▶ [Work item] After locating the line with "on_growth_lifted _ _ others := inr others;" in the data that follows, return it and every later line exactly, up to and including the line with "Definition demo_instance : EthBridgeInstance.t".

▶ [Data]
--- START ---
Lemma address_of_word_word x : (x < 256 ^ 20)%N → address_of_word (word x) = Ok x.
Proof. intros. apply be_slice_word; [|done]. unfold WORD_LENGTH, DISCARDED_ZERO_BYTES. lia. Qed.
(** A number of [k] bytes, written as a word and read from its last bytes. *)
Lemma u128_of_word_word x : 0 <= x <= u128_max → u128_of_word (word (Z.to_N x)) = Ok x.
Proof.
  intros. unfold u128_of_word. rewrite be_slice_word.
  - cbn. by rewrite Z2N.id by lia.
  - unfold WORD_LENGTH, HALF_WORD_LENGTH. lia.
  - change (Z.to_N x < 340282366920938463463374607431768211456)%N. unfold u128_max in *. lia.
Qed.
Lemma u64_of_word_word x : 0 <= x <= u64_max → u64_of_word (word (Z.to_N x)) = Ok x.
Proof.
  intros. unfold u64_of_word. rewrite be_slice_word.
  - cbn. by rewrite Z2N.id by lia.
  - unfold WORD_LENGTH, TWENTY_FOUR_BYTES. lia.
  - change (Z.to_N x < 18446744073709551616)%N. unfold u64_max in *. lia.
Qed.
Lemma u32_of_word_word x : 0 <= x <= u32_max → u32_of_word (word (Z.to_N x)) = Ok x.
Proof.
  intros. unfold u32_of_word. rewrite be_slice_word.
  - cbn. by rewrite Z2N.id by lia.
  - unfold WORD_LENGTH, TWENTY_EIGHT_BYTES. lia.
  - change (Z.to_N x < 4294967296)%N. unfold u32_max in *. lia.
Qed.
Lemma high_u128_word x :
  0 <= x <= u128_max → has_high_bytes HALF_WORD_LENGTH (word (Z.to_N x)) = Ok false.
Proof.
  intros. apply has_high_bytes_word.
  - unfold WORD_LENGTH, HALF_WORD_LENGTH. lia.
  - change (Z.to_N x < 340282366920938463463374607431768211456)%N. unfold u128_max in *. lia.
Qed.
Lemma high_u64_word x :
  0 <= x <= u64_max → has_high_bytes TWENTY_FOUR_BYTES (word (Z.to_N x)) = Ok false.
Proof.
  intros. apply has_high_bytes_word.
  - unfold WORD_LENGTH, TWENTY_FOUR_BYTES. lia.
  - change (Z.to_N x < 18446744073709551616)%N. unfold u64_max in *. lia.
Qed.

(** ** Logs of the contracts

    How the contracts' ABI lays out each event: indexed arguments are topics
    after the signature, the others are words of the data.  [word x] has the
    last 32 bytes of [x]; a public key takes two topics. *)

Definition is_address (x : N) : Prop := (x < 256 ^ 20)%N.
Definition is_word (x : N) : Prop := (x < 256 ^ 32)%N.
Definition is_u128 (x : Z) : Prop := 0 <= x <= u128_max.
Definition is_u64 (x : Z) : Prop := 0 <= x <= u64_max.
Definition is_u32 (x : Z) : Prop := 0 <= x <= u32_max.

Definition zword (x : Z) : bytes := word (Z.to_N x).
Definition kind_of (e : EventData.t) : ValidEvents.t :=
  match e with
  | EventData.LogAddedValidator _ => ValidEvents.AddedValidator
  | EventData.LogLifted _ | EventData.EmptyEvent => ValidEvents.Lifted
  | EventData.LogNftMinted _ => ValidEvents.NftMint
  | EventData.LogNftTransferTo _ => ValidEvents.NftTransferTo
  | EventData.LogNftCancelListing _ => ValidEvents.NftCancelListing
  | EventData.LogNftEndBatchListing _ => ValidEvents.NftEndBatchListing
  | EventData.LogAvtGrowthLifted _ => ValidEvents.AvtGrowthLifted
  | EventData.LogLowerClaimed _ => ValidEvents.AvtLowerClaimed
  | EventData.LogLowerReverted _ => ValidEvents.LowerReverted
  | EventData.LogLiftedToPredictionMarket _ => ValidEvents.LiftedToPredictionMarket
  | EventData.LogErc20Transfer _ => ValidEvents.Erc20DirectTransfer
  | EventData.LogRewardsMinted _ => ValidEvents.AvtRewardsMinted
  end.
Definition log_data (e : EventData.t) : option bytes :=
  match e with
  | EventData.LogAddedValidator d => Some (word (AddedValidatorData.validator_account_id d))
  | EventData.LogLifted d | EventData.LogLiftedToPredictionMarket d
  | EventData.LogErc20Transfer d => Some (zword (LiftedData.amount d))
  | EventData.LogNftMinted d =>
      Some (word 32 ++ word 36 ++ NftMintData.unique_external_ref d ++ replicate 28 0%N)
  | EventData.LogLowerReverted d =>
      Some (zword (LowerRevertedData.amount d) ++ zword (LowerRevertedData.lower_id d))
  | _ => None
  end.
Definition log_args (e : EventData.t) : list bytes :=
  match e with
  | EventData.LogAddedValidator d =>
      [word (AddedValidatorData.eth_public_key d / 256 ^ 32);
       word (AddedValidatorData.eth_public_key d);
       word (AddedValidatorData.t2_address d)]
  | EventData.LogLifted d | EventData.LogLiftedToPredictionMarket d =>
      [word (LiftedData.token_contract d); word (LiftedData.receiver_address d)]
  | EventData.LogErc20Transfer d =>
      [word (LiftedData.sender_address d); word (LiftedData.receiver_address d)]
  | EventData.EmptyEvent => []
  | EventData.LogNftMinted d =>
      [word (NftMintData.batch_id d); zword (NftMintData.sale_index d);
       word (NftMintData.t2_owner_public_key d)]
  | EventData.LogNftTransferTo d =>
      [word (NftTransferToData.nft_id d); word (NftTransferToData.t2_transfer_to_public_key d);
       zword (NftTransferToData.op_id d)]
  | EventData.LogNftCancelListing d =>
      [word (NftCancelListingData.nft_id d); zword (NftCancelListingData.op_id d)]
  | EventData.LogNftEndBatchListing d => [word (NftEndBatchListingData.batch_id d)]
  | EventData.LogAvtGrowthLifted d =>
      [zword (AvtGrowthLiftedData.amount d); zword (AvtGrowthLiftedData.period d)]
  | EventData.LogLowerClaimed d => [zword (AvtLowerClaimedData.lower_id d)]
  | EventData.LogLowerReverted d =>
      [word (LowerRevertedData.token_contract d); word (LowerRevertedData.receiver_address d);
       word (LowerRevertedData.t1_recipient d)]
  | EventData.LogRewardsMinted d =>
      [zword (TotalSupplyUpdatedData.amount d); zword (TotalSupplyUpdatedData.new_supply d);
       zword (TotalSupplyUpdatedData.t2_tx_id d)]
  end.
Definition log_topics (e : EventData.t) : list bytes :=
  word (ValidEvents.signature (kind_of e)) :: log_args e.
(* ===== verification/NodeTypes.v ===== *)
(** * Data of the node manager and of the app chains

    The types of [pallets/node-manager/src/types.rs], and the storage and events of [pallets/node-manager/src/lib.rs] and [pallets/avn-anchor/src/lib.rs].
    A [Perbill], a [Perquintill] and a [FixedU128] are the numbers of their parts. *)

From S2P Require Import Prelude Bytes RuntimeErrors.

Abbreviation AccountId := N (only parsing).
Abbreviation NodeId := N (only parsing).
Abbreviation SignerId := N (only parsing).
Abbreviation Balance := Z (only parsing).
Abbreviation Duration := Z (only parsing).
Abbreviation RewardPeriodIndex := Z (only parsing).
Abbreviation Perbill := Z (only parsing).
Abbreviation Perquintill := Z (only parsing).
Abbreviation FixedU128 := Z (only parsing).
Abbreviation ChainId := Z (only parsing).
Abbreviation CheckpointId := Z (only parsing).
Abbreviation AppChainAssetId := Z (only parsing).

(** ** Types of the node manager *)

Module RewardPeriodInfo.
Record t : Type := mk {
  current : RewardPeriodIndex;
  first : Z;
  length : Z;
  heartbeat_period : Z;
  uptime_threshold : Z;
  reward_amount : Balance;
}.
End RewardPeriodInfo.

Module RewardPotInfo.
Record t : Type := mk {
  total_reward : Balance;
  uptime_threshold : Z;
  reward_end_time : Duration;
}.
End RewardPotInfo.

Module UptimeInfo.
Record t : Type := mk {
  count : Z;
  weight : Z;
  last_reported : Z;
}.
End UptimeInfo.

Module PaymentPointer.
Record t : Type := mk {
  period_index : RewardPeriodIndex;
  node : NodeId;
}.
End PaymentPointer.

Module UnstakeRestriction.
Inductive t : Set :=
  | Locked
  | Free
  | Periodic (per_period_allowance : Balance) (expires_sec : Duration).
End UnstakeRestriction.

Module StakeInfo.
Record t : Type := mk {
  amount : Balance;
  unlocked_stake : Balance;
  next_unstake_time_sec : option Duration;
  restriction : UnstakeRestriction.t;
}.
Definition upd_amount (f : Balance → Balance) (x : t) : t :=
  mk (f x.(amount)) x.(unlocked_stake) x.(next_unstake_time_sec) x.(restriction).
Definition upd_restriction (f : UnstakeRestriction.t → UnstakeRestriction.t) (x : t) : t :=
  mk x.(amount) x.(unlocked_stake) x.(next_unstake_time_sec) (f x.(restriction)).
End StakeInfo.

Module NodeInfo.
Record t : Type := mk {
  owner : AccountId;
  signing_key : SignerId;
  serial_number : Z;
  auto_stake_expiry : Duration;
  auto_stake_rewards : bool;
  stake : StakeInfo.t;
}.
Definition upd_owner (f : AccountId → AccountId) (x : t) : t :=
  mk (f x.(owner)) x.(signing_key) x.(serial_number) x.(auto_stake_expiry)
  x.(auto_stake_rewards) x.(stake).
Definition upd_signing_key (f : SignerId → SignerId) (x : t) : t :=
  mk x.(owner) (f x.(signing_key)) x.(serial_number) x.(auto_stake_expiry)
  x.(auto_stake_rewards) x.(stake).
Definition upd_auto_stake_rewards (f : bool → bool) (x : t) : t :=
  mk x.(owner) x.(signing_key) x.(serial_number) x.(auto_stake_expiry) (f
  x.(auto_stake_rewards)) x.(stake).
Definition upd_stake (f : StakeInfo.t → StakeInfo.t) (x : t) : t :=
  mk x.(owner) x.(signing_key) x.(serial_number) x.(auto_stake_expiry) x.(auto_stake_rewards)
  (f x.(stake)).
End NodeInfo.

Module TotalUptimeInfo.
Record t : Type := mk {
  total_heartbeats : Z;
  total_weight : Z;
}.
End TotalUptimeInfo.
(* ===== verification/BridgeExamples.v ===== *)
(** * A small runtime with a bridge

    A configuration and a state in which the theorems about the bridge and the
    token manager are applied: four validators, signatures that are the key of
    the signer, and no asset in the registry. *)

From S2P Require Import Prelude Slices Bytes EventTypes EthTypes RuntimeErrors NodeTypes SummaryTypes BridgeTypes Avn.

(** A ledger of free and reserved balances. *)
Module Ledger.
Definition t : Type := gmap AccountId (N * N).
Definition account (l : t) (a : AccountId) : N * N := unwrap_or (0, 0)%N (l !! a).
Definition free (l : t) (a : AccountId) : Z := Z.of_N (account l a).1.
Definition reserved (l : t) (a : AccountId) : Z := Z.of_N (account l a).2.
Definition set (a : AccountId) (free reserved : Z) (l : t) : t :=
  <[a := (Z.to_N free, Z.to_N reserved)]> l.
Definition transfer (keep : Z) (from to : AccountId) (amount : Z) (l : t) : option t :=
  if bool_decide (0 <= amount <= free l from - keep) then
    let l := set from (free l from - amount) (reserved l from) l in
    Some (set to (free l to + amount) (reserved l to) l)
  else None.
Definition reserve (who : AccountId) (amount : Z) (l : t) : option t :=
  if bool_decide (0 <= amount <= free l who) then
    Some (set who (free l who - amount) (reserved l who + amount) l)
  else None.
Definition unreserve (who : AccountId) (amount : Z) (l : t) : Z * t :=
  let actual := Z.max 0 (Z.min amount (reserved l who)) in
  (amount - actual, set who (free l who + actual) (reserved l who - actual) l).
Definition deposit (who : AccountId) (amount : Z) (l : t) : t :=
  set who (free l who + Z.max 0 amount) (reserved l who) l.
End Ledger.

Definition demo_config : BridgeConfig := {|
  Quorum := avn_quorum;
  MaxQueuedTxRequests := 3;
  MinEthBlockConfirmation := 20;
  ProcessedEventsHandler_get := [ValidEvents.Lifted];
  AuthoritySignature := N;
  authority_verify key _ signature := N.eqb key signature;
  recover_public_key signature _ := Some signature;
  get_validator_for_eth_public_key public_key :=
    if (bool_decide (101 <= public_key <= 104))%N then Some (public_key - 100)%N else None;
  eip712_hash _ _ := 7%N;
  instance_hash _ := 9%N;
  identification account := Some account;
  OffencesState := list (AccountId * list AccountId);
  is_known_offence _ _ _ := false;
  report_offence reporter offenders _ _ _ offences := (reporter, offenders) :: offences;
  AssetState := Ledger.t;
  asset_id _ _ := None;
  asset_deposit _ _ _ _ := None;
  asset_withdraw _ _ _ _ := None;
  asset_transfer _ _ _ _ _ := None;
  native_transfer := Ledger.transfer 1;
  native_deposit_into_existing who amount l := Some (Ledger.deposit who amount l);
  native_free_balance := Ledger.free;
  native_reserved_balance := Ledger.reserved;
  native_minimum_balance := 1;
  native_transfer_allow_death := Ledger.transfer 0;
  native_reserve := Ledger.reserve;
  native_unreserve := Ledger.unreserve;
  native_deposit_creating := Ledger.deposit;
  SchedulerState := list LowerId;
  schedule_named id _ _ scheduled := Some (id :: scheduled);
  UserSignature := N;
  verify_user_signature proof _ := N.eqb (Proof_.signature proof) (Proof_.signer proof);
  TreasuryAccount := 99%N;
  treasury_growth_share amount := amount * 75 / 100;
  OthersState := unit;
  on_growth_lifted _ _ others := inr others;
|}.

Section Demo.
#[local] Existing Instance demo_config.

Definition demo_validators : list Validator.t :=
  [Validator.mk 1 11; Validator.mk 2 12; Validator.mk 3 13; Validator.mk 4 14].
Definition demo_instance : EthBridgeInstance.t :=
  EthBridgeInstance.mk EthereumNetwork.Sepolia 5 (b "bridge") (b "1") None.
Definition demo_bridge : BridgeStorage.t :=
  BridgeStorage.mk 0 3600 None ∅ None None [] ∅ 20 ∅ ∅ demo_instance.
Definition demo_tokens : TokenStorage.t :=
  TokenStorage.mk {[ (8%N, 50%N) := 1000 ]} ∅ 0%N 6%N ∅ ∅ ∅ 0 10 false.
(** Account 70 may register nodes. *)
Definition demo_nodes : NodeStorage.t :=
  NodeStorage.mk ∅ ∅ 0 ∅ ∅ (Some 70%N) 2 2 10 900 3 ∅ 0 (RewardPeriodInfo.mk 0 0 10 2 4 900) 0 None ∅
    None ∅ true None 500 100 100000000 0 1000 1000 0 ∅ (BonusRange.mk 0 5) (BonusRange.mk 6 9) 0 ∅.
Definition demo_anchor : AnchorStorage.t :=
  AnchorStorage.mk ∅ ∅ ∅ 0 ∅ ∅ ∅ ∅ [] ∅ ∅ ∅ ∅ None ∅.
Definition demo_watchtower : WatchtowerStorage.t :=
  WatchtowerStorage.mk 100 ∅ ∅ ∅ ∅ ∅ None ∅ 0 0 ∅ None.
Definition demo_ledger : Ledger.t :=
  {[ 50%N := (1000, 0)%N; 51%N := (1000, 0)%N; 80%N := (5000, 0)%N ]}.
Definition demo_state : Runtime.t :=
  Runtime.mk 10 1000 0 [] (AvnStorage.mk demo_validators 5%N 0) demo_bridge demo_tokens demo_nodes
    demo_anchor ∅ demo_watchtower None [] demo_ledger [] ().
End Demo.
--- END ---
▶ [Task solution]
  on_growth_lifted _ _ others := inr others;
|}.

Section Demo.
#[local] Existing Instance demo_config.

Definition demo_validators : list Validator.t :=
  [Validator.mk 1 11; Validator.mk 2 12; Validator.mk 3 13; Validator.mk 4 14].
Definition demo_instance : EthBridgeInstance.t :=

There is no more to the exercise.